Sintesi dell'articolo
«Humor muss man ernst nehmen» (tedesco)
Urs Güney ha studiato germanistica e assolto un praticantato di un anno al Servizio per la lotta al razzismo SLR. Attualmente scrive come giornalista indipendente per NZZ Campus e altre pubblicazioni.
urs_gueney@gmx.ch
Come è usato l’umorismo nelle comunità di migranti? Shpresa Jashari ha analizzato il problema considerando per esempio come in passato, prima che si potessero captare emittenti televisive straniere, le famiglie di migranti importassero dai Paesi d‘origine videocassette con musica e scenette comiche. È emerso che attraverso la comicità sono stati affrontati e continuano a essere affrontati problemi seri. Non da ultimo il rapporto tra gli emigrati e la società d’origine e le differenze di percezione, ma sempre nella prospettiva e a condizione di un’appartenenza di fondo. Questa realtà si riflette anche nella produzione di comicità. E i nuovi media potenziano il fenomeno: chi carica un video su Youtube deve essere consapevole che non lo possono vedere soltanto gli amici in Svizzera, ma anche lo zio in Kosovo. Inoltre, con la comicità sono messi in dubbio principî e norme della società di accoglienza. In questo senso, la comicità può sovvertire rapporti di potere e smascherare pregiudizi ed è uno strumento di autoempowerment.

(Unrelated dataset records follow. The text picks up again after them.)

(* ===== verification/Lifecycle.v ===== *)
(** * The life cycle of threads

    [src/sys/pthread/pthread_create.c], [pthread_cancel.c] and
    [src/sys/scheduler/scheduler_thread.c].  The stack a thread is given by [malloc]
    is an argument of [pthread_create]; the stack guard, the copy of the signal mask
    and the standard streams are not modelled, and the heap a thread leaves behind
    is in [Malloc.v].  [pthread_join] and the end of a thread are cut where the
    thread sleeps: a joiner sleeps until the thread has ended, a joinable thread that
    ends sleeps until another thread joins it. *)
From S2P Require Import Prelude Task Scheduler Timing Threads Mutex Timers Sched.

Section Lifecycle.
Context {P : PosixThreads}.

(** ** Creation *)

(** [first_authenticated] is the configuration flag
    [SYS_FLAG_IS_FIRST_THREAD_AUTHENTICATED]. *)
Definition svcall_activate_thread (first_authenticated : bool) (id : Z) (attr : pthread_attr_t) (k : kernel) : kernel :=
  let k := on_sched id (fun _ =>
             mk_sched (attr_sched_priority attr) (attr_sched_policy attr) (attr_detach_state attr) NULL 0
               (mk_timeval 0 0) 0
               (replicate (Z.to_nat CONFIG_TASK_PROCESS_TIMER_COUNT)
                  (mk_timer 0 (mk_timeval 0 0) (mk_timeval 0 0) 0 0 0))) k in
  let k := on_tasks (task_set_priority id (attr_sched_priority attr)) k in
  let k := if sched_policy (sched k id) =? SCHED_FIFO then on_tasks (task_assert_fifo id) k
           else on_tasks (task_deassert_fifo id) k in
  let k := scheduler_timing_root_process_timer_initialize id k in
  let k := on_sched id (with_wake (mk_timeval SCHEDULER_TIMEVAL_SEC_INVALID 0)) k in
  let k := scheduler_root_assert id SCHEDULER_TASK_FLAG_CANCEL_ENABLE k in
  let k := scheduler_root_deassert id SCHEDULER_TASK_FLAG_CANCEL_ASYNCHRONOUS k in
  let k := scheduler_root_assert_active id 0 k in
  let k := scheduler_root_assert id SCHEDULER_TASK_FLAG_INUSE k in
  let k := if scheduler_flag_asserted k (current k) SCHEDULER_TASK_FLAG_AUTHENTICATED
           then scheduler_root_assert id SCHEDULER_TASK_FLAG_AUTHENTICATED k else k in
  let k := if (id =? 1) && first_authenticated
           then scheduler_root_assert 1 SCHEDULER_TASK_FLAG_AUTHENTICATED k else k in
  scheduler_root_update_on_wake id (task_get_priority (k_tasks k) id) k.

Definition align8 (mem_addr mem_size : Z) : Z * Z :=
  let align_memory := Z.land (u32 mem_addr) (u32 (Z.lnot 7)) in
  let align_memory_size := Z.land (u32 mem_size) (u32 (Z.lnot 7)) in
  if align_memory <? u32 mem_addr then (u32 (align_memory + 8), u32 (align_memory_size - 8))
  else (align_memory, align_memory_size).
Definition scheduler_create_thread (first_authenticated : bool) (mem_addr mem_size : Z) (attr : pthread_attr_t) (k : kernel)
    : kernel * Z :=
  let '(align_memory, align_memory_size) := align8 mem_addr mem_size in
  let '(id, t) := task_create_thread align_memory align_memory_size (task_get_pid (k_tasks k) (current k)) (k_tasks k) in
  let k := on_tasks (fun _ => t) k in
  if 0 <? id then (svcall_activate_thread first_authenticated id attr k, id) else (k, id).

(** The attributes a new thread is created with: the caller's policy and priority
    when they are inherited. *)
Definition create_attrs (k : kernel) (attr : option pthread_attr_t) (stack_addr : Z) : pthread_attr_t :=
  let attrs := match attr with None => pthread_attr_init | Some a => a end in
  let attrs := attr_with_stack stack_addr (attr_stacksize attrs) attrs in
  if attr_inherit_sched attrs =? PTHREAD_INHERIT_SCHED then
    match pthread_getschedparam k (current k) with
    | inl (policy, prio) => (pthread_attr_setschedparam (pthread_attr_setschedpolicy attrs policy).1 prio).1
    | inr _ => attrs
    end
  else attrs.
(** The new thread, or [errno]; the stack goes back to the heap when there is no
    slot. *)
Definition pthread_create (first_authenticated : bool) (attr : option pthread_attr_t) (stack : option Z) (k : kernel)
    : kernel * (Z + Z) :=
  match stack with
  | None => (k, inr ENOMEM)
  | Some stack_addr =>
      let attrs := create_attrs k attr stack_addr in
      let '(k, id) := scheduler_create_thread first_authenticated stack_addr (attr_stacksize attrs) attrs k in
      if negb (id =? 0) then (k, inl id) else (k, inr EAGAIN)
  end.

(** ** Joining *)

(** The kernel and the thread id, which becomes -1 when the thread does not exist. *)
Definition svcall_join_thread (id : Z) (k : kernel) : kernel * Z :=
  if task_enabled (k_tasks k) id then
    let k := on_sched (current k) (with_block (Psched id)) k in
    let k := if ptr_eqb (block_object (sched k id)) (Pblock id)
             then scheduler_root_assert_active id SCHEDULER_UNBLOCK_PTHREAD_JOINED k else k in
    (scheduler_root_update_on_sleep k, id)
  else (k, -1).

(** [JReturned (Ret 0) v]: [v] is what is stored at [value_ptr]. *)
Inductive join_progress := JReturned (r : api_result) (value : Z) | JWaiting.

Definition join_turn (thread : Z) (k : kernel) : kernel * join_progress :=
  let '(k, thread) := svcall_join_thread thread k in
  if thread <? 0 then (k, JReturned (Err ESRCH) 0) else (k, JWaiting).
(** The tests run in user mode before the supervisor call, which looks again whether the
    thread exists; they are one step here. *)
Definition pthread_join (thread : Z) (k : kernel) : kernel * join_progress :=
  if (thread <? task_get_total) && (0 <=? thread) then
    if task_enabled (k_tasks k) thread then
      if negb (sched_detach_state (sched k thread) =? PTHREAD_CREATE_JOINABLE) then (k, JReturned (Err EINVAL) 0)
      else if ptr_eqb (block_object (sched k thread)) (Psched (current k)) || (thread =? current k)
      then (k, JReturned (Err EDEADLK) 0)
      else join_turn thread k
    else (k, JReturned (Err ESRCH) 0)
  else (k, JReturned (Err ESRCH) 0).
(** The loop's condition when the joiner runs again. *)
Definition pthread_join_resume (thread : Z) (k : kernel) : kernel * join_progress :=
  if negb (scheduler_unblock_type k (current k) =? SCHEDULER_UNBLOCK_PTHREAD_JOINED_THREAD_COMPLETE)
  then join_turn thread k
  else (k, JReturned (Ret 0) (exit_status (sched k (current k)))).

(** ** The end of a thread *)

(** The first thread that waits for the current one, 0 when there is none. *)
Definition find_joined (k : kernel) : Z :=
  let i := task_find (fun i => ptr_eqb (block_object (sched k i)) (Psched (current k)))
             (Z.to_nat (task_get_total - 1)) 1 in
  if i =? task_get_total then 0 else i.
Definition svcall_wait_joined (status : Z) (k : kernel) : kernel * Z :=
  let joined := find_joined k in
  if joined =? 0 then
    (scheduler_root_update_on_sleep (on_sched (current k) (with_block (Pblock (current k))) k), joined)
  else (on_sched (current k) (with_exit_status status) k, joined).

Definition svcall_elevate_priority (k : kernel) : kernel :=
  let id := current k in
  let k := on_sched id (with_param CONFIG_SCHED_HIGHEST_PRIORITY SCHED_FIFO) k in
  let k := on_tasks (task_set_priority id CONFIG_SCHED_HIGHEST_PRIORITY) k in
  scheduler_root_update_on_stopped (on_tasks (task_assert_fifo id) k).

Definition cleanup_turn (c joined : Z) (k : kernel) : kernel :=
  if ptr_eqb (block_object (sched k joined)) (Psched c) then
    let k := on_sched joined (with_exit_status (exit_status (sched k c))) k in
    scheduler_root_assert_active joined SCHEDULER_UNBLOCK_PTHREAD_JOINED_THREAD_COMPLETE k
  else k.
Definition svcall_cleanup (k : kernel) : kernel :=
  let c := current k in
  let k := for_range 1 task_get_total (cleanup_turn c) k in
  let k := on_sched c (with_sched_flags 0) k in
  scheduler_root_update_on_sleep (on_tasks (task_root_delete c) k).

(** Where a thread that runs [scheduler_thread_cleanup] stands after a turn of its
    loop: waiting to be joined, or on its way to [svcall_elevate_priority] and
    [svcall_cleanup]. *)
Inductive exit_progress := EWaiting | EJoined.
Definition exit_turn (status : Z) (k : kernel) : kernel * exit_progress :=
  let '(k, joined) := svcall_wait_joined status k in (k, if joined =? 0 then EWaiting else EJoined).
Definition scheduler_thread_cleanup (status : Z) (k : kernel) : kernel * exit_progress :=
  if sched_detach_state (sched k (current k)) =? PTHREAD_CREATE_JOINABLE then exit_turn status k
  else (k, EJoined).
Definition pthread_exit (value : Z) (k : kernel) : kernel * exit_progress := scheduler_thread_cleanup value k.

(** ** Cancellation *)

Record cancel_update := mk_cancel { cu_tid : Z; cu_cancel : Z; cu_enable : Z; cu_asynchronous : Z }.
Definition flag_update (id flag v : Z) (k : kernel) : kernel :=
  if 0 <? v then scheduler_root_assert id flag k
  else if v <? 0 then scheduler_root_deassert id flag k else k.
(** The kernel, whether cancellation was enabled and whether it was asynchronous. *)
Definition svcall_cancel_update (p : cancel_update) (k : kernel) : kernel * bool * bool :=
  let tid := cu_tid p in
  let old_type := scheduler_flag_asserted k tid SCHEDULER_TASK_FLAG_CANCEL_ASYNCHRONOUS in
  let old_state := scheduler_flag_asserted k tid SCHEDULER_TASK_FLAG_CANCEL_ENABLE in
  let k := if (0 <? cu_cancel p) && old_state then scheduler_root_assert tid SCHEDULER_TASK_FLAG_CANCEL k
           else if cu_cancel p <? 0 then scheduler_root_deassert tid SCHEDULER_TASK_FLAG_CANCEL k else k in
  let k := flag_update tid SCHEDULER_TASK_FLAG_CANCEL_ENABLE (cu_enable p) k in
  let k := flag_update tid SCHEDULER_TASK_FLAG_CANCEL_ASYNCHRONOUS (cu_asynchronous p) k in
  (k, old_state, old_type).
Definition pthread_cancel (thread : Z) (k : kernel) : kernel * api_result :=
  let pid := task_get_pid (k_tasks k) (current k) in
  let thread_pid := task_get_pid (k_tasks k) thread in
  if (task_get_total <=? u8 thread) || negb (pid =? thread_pid)
     || negb (task_thread_asserted (k_tasks k) thread) || negb (task_enabled (k_tasks k) thread)
  then (k, Err ESRCH)
  else ((svcall_cancel_update (mk_cancel thread 1 0 0) k).1.1, Ret 0).
(** [Some status]: the running thread ends with this status. *)
Definition scheduler_check_cancellation (k : kernel) : option Z :=
  if scheduler_flag_asserted k (current k) SCHEDULER_TASK_FLAG_CANCEL && task_thread_asserted (k_tasks k) (current k)
  then Some 0 else None.
(** The argument is [PTHREAD_CANCEL_ENABLE] or [_DISABLE], or another value
    ([None]).  The old state, and whether the thread ends before the call returns. *)
Definition pthread_setcancelstate (state : option bool) (k : kernel) : kernel * (bool + Z) * option Z :=
  match state with
  | None => (k, inr EINVAL, None)
  | Some enable =>
      let '(k, old_state, _) := svcall_cancel_update (mk_cancel (current k) 0 (if enable then 1 else -1) 0) k in
      (k, inl old_state, if enable then scheduler_check_cancellation k else None)
  end.
(** The argument is [PTHREAD_CANCEL_ASYNCHRONOUS] or [_DEFERRED], or another value. *)
Definition pthread_setcanceltype (type : option bool) (k : kernel) : kernel * (bool + Z) :=
  match type with
  | Some true => (k, inr ENOTSUP)
  | Some false => let '(k, _, old_type) := svcall_cancel_update (mk_cancel (current k) 0 0 (-1)) k in (k, inl old_type)
  | None => (k, inr EINVAL)
  end.
Definition pthread_testcancel (k : kernel) : option Z := scheduler_check_cancellation k.
End Lifecycle.

(** ** Fields the other operations keep *)

(** A field of the scheduler's entry that waking, sleeping and time do not touch. *)
Record quiet_field {A} (f : sched_task_t -> A) : Prop := {
  qf_block : forall p t, f (with_block p t) = f t;
  qf_wake : forall w t, f (with_wake w t) = f t;
  qf_flags : forall x t, f (with_sched_flags x t) = f t;
}.
Lemma exit_status_quiet : quiet_field exit_status.
Proof. done. Qed.
Lemma detach_quiet : quiet_field sched_detach_state.
Proof. done. Qed.

Section Keeps.
Context {A : Type} (f : sched_task_t -> A) (Q : quiet_field f).
(* ===== verification/Files.v ===== *)
(** * Open files

    The file calls: [src/sys/sysfs/sysfs_file.c] and, below [src/sys/unistd/],
    [_open.c], [_close.c], [_read.c], [_write.c], [_lseek.c], [_fcntl.c], [_fstat.c],
    [ioctl.c], [fsync.c] and the calls that take a path.  A file system is a record of
    operations ([sysfs_t]) on a state [F] that all file systems share; a descriptor is
    an index into the table of open files.  [errno] is part of the state.  Each call
    begins with a cancellation point ([Lifecycle.v]), which is not repeated here. *)
From S2P Require Import Prelude Task Scheduler Paths.

Definition S_IFMT : Z := 61440.
Definition S_IFDIR : Z := 16384.
Definition S_IFCHR : Z := 8192.
Definition S_IFREG : Z := 32768.
Definition EMFILE : Z := 24.
Definition FILDES_STDIO_FLAG : Z := 512.
Definition FILDES_SOCKET_FLAG : Z := 1024.
Definition SYSFS_GROUP : Z := 0.

(** ** The interface of a file system *)

Record stat_t := mk_stat { st_mode : Z; st_size : Z; st_uid : Z; st_gid : Z; st_ino : Z; st_blocks : Z }.
Definition stat0 : stat_t := mk_stat 0 0 0 0 0 0.

(** An operation gets its arguments and the state and gives the state and the
    value it returns.  [fs_open] and [fs_close] also give the handle they leave behind
    the pointer they were given, [fs_read] the bytes it stored from the start of the
    buffer, and the [stat] operations what they leave in the structure. *)
Record sysfs_t (F : Type) := mk_sysfs {
  mount_path : path;
  permissions : Z;
  owner : Z;
  is_devfs : bool;               (** [open == devfs_open] *)
  fs_mkfs : F -> F * Z;
  fs_mount : F -> F * Z;
  fs_unmount : F -> F * Z;
  fs_open : path -> Z -> Z -> Z -> F -> F * Z * Z;
  fs_aio : Z -> Z -> F -> F * Z;
  fs_ioctl : Z -> Z -> Z -> F -> F * Z;
  fs_read : Z -> Z -> Z -> Z -> F -> F * Z * list Z;
  fs_write : Z -> Z -> Z -> list Z -> Z -> F -> F * Z;
  fs_fsync : Z -> F -> F * Z;
  fs_close : Z -> F -> F * Z * Z;
  fs_fstat : Z -> stat_t -> F -> Z * stat_t;
  fs_rename : path -> path -> F -> F * Z;
  fs_unlink : path -> F -> F * Z;
  fs_mkdir : path -> Z -> F -> F * Z;
  fs_rmdir : path -> F -> F * Z;
  fs_stat : path -> stat_t -> F -> Z * stat_t;
  fs_lstat : path -> stat_t -> F -> Z * stat_t;
  fs_chmod : path -> Z -> F -> F * Z;
  fs_chown : path -> Z -> Z -> F -> F * Z;
}.
Arguments mk_sysfs {F}.
Arguments mount_path {F}.
Arguments permissions {F}.
Arguments owner {F}.
Arguments is_devfs {F}.
Arguments fs_mkfs {F}.
Arguments fs_mount {F}.
Arguments fs_unmount {F}.
Arguments fs_open {F}.
Arguments fs_aio {F}.
Arguments fs_ioctl {F}.
Arguments fs_read {F}.
Arguments fs_write {F}.
Arguments fs_fsync {F}.
Arguments fs_close {F}.
Arguments fs_fstat {F}.
Arguments fs_rename {F}.
Arguments fs_unlink {F}.
Arguments fs_mkdir {F}.
Arguments fs_rmdir {F}.
Arguments fs_stat {F}.
Arguments fs_lstat {F}.
Arguments fs_chmod {F}.
Arguments fs_chown {F}.

(** The calls on sockets, which an IP stack outside the repository implements. *)
Inductive socket_call :=
| SockClose | SockRead (nbyte : Z) | SockWrite (buf : list Z) (nbyte : Z) | SockIoctl (request ctl : Z)
| SockFcntl (cmd arg : Z) | SockFsync.

(** What a board configures, and the C library's constants. *)
Class SosConfig (F : Type) := {
  rootfs_list : list (sysfs_t F);
  socket_api : option (socket_call -> Z -> F -> F * Z * list Z);
  stdin_dev : path;
  stdout_dev : path;
  stderr_dev : path;
  SYS_FLAG_IS_STDIO_FIFO : bool;
  STDIN_FILENO : Z;
  STDOUT_FILENO : Z;
  STDERR_FILENO : Z;
  O_CHAR : Z;                    (** marks a character device in the flags of an open file *)
}.

(** [open_file_t]; [of_fs] is an index into the list of file systems. *)
Record open_file_t := mk_file { of_fs : option nat; of_handle : Z; of_flags : Z; of_loc : Z }.
#[export] Instance open_file_inhabited : Inhabited open_file_t := populate (mk_file None 0 0 0).
Record stdio_t := mk_stdio { std_in : Z; std_out : Z; std_err : Z }.
(** The files of a process as one of its threads sees them: [p_global] are the
    standard streams of the process, [None] in its first thread. *)
Record process (F : Type) := mk_process {
  p_files : list open_file_t;
  p_fs : F;
  p_errno : Z;
  p_uid : Z;
  p_stdio : stdio_t;
  p_global : option stdio_t;
}.
Arguments mk_process {F}.
Arguments p_files {F}.
Arguments p_fs {F}.
Arguments p_errno {F}.
Arguments p_uid {F}.
Arguments p_stdio {F}.
Arguments p_global {F}.
Definition image_open_a : heap * Z * Z :=
  @assetfs_open example_limits image_entries image_null 0 0 1 0 demo_stack 65536 (str "a.txt") O_RDONLY 0 1 demo_new.
Definition image_blocks : list block := [mk_block 0 1 16; mk_block 1 3 0].
Lemma image_heap_ok : heap_ok image_open_a.1.1 image_blocks.
Proof. by split; vm_compute. Qed.
Lemma asset_handles_independent_witness :
  @handle_contents image_rom image_entries 65536
    (@assetfs_open example_limits image_entries image_null 0 0 1 0 demo_stack 65536 (str "b.txt") O_RDONLY 0 1 image_open_a.1.1).1.1 65548
    = Some [0; 1; 2; 3; 4; 5; 6; 7; 8; 9].
Proof.
  pose proof (asset_handles_independent example_limits image_rom image_entries image_null 0 0 1 0 65536 65536 (str "b.txt") O_RDONLY 0 1
    image_open_a.1.1 image_blocks 1 (mk_dirent (str "b.txt") 5000 5003 0 292) 0 (mk_block 0 1 16) [0; 1; 2; 3; 4; 5; 6; 7; 8; 9]
    ltac:(lia) ltac:(lia) ltac:(lia) ltac:(by vm_compute) image_entries_ok image_heap_ok eq_refl ltac:(vm_compute; reflexivity) eq_refl
    ltac:(vm_compute; left) ltac:(by vm_compute) ltac:(vm_compute; reflexivity)) as H.
  change (Some 65536) with demo_stack in H. destruct (assetfs_open _ _ _ _ _ _ _ _ _ _ _ _ _) as [[h' ret] hd].
  destruct H as [H _]. exact H.
Defined.
Lemma asset_missing_opens_null_witness :
  (@assetfs_stat example_limits image_entries (str "c.txt") stat0 demo_new).1 = SYSFS_SET_RETURN 142 ENOENT /\
  (@assetfs_open example_limits image_entries image_null 0 0 1 0 demo_stack 65536 (str "c.txt") O_RDONLY 0 1 demo_new).1.2 = 0.
Proof.
  destruct (asset_missing_opens_null example_limits image_entries image_null 0 0 1 0 65536 65536 (str "c.txt") O_RDONLY 0 1 demo_new []
    ltac:(lia) ltac:(lia) ltac:(lia) (or_intror (conj eq_refl eq_refl)) eq_refl ltac:(vm_compute; reflexivity) eq_refl) as [H _].
  split; [exact H|vm_compute; reflexivity].
Defined.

Ci si deve però chiedere chi può ridere di chi. In termini più semplici e politicamente corretti: chi è socialmente debole può ridere di sé e anche di chi è socialmente forte, chi è forte invece non può ridere di chi è debole. Perché ridere significa sempre anche valutare. Di conseguenza ci si deve chiedere chi coinvolge chi e se la comicità e il ridere come attività riflessive non comincino a modificare le concezioni di chi le pratica o a sostenere i rapporti di potere vigenti. Come nel rapporto tra i migranti e la loro società di origine, si potrebbe però trattare di un confronto con la società di accoglienza affrontato da chi ha scelto la via della convivenza.